Exercise brief: Every line below that holds the string "existsb" should be copied out.

(Saved entries)
= Beginning of Section =
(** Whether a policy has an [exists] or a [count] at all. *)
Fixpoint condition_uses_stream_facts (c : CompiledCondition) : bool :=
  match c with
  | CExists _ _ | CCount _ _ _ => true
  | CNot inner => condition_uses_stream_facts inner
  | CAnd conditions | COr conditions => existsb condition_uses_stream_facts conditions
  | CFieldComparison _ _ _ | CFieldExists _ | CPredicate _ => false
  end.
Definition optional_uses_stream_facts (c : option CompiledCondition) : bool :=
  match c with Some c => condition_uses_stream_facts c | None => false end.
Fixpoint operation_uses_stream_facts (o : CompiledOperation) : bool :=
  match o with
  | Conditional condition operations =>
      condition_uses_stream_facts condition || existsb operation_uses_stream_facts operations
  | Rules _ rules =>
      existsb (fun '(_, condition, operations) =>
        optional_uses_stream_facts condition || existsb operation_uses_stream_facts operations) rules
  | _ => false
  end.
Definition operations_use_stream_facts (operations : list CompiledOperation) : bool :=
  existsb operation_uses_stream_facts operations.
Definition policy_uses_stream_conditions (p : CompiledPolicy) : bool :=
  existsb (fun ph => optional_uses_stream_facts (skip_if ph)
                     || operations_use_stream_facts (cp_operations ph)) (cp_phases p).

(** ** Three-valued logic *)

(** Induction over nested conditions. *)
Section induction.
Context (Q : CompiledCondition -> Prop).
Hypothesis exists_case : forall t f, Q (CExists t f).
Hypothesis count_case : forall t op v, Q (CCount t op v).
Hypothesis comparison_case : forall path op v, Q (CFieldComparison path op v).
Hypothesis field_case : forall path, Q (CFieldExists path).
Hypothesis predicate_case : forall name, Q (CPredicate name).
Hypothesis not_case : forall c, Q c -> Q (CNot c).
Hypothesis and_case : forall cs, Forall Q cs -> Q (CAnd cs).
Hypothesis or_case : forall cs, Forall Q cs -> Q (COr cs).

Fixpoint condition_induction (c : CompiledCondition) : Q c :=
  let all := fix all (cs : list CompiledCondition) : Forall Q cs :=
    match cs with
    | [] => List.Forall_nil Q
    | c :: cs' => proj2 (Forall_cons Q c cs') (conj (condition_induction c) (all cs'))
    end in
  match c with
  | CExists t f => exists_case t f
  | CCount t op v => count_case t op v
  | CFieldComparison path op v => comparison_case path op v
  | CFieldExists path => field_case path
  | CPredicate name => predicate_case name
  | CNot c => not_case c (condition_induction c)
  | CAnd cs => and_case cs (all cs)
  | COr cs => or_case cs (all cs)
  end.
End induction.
= End of Section =
= Beginning of Section =
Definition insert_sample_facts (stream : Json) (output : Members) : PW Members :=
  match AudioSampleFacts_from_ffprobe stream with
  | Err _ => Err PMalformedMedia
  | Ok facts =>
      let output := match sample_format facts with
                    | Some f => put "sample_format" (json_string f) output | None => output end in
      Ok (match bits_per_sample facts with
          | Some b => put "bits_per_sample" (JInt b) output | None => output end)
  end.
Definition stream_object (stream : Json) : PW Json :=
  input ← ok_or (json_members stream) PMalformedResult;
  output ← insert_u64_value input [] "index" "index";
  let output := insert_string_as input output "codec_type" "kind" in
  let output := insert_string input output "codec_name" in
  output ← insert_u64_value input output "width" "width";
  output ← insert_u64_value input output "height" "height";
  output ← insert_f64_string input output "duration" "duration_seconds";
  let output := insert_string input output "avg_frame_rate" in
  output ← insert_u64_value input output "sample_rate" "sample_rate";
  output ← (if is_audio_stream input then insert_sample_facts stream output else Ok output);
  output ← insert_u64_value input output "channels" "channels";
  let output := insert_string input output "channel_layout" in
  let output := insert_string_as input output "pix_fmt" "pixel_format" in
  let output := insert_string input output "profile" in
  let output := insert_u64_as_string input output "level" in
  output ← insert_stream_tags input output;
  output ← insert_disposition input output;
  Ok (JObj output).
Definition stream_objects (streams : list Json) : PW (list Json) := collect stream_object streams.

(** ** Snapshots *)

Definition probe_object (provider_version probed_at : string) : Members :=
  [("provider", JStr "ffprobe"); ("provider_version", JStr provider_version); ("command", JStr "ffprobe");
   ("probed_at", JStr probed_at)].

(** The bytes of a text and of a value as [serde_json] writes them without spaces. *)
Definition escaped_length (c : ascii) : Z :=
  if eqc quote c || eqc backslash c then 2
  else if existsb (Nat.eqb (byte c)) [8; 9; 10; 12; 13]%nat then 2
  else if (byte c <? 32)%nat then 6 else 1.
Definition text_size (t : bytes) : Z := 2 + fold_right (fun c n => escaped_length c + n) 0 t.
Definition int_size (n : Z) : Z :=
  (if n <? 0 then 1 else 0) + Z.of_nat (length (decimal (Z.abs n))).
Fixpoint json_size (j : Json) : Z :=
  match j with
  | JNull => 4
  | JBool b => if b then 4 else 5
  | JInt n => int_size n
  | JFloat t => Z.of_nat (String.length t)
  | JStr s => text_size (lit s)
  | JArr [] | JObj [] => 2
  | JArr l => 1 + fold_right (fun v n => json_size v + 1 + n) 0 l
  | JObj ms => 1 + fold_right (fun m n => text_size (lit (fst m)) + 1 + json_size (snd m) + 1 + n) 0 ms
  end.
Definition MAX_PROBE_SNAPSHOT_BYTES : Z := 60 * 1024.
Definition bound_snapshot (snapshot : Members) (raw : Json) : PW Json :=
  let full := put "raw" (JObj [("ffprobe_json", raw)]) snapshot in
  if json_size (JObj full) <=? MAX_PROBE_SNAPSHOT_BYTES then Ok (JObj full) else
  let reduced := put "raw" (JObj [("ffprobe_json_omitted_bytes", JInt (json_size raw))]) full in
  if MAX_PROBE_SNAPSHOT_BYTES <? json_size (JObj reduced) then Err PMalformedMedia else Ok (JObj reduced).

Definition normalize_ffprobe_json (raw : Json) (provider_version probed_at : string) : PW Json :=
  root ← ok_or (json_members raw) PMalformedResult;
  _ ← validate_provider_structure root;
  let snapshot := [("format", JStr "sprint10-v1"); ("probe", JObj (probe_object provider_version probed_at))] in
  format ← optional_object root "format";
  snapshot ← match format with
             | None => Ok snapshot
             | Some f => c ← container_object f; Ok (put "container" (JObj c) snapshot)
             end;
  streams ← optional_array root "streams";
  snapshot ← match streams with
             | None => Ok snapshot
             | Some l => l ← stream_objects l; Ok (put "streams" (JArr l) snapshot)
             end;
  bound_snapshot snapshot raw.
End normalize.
= End of Section =
Exercise response:
  | CAnd conditions | COr conditions => existsb condition_uses_stream_facts conditions
      condition_uses_stream_facts condition || existsb operation_uses_stream_facts operations
      existsb (fun '(_, condition, operations) =>
        optional_uses_stream_facts condition || existsb operation_uses_stream_facts operations) rules
  existsb operation_uses_stream_facts operations.
  existsb (fun ph => optional_uses_stream_facts (skip_if ph)
  else if existsb (Nat.eqb (byte c)) [8; 9; 10; 12; 13]%nat then 2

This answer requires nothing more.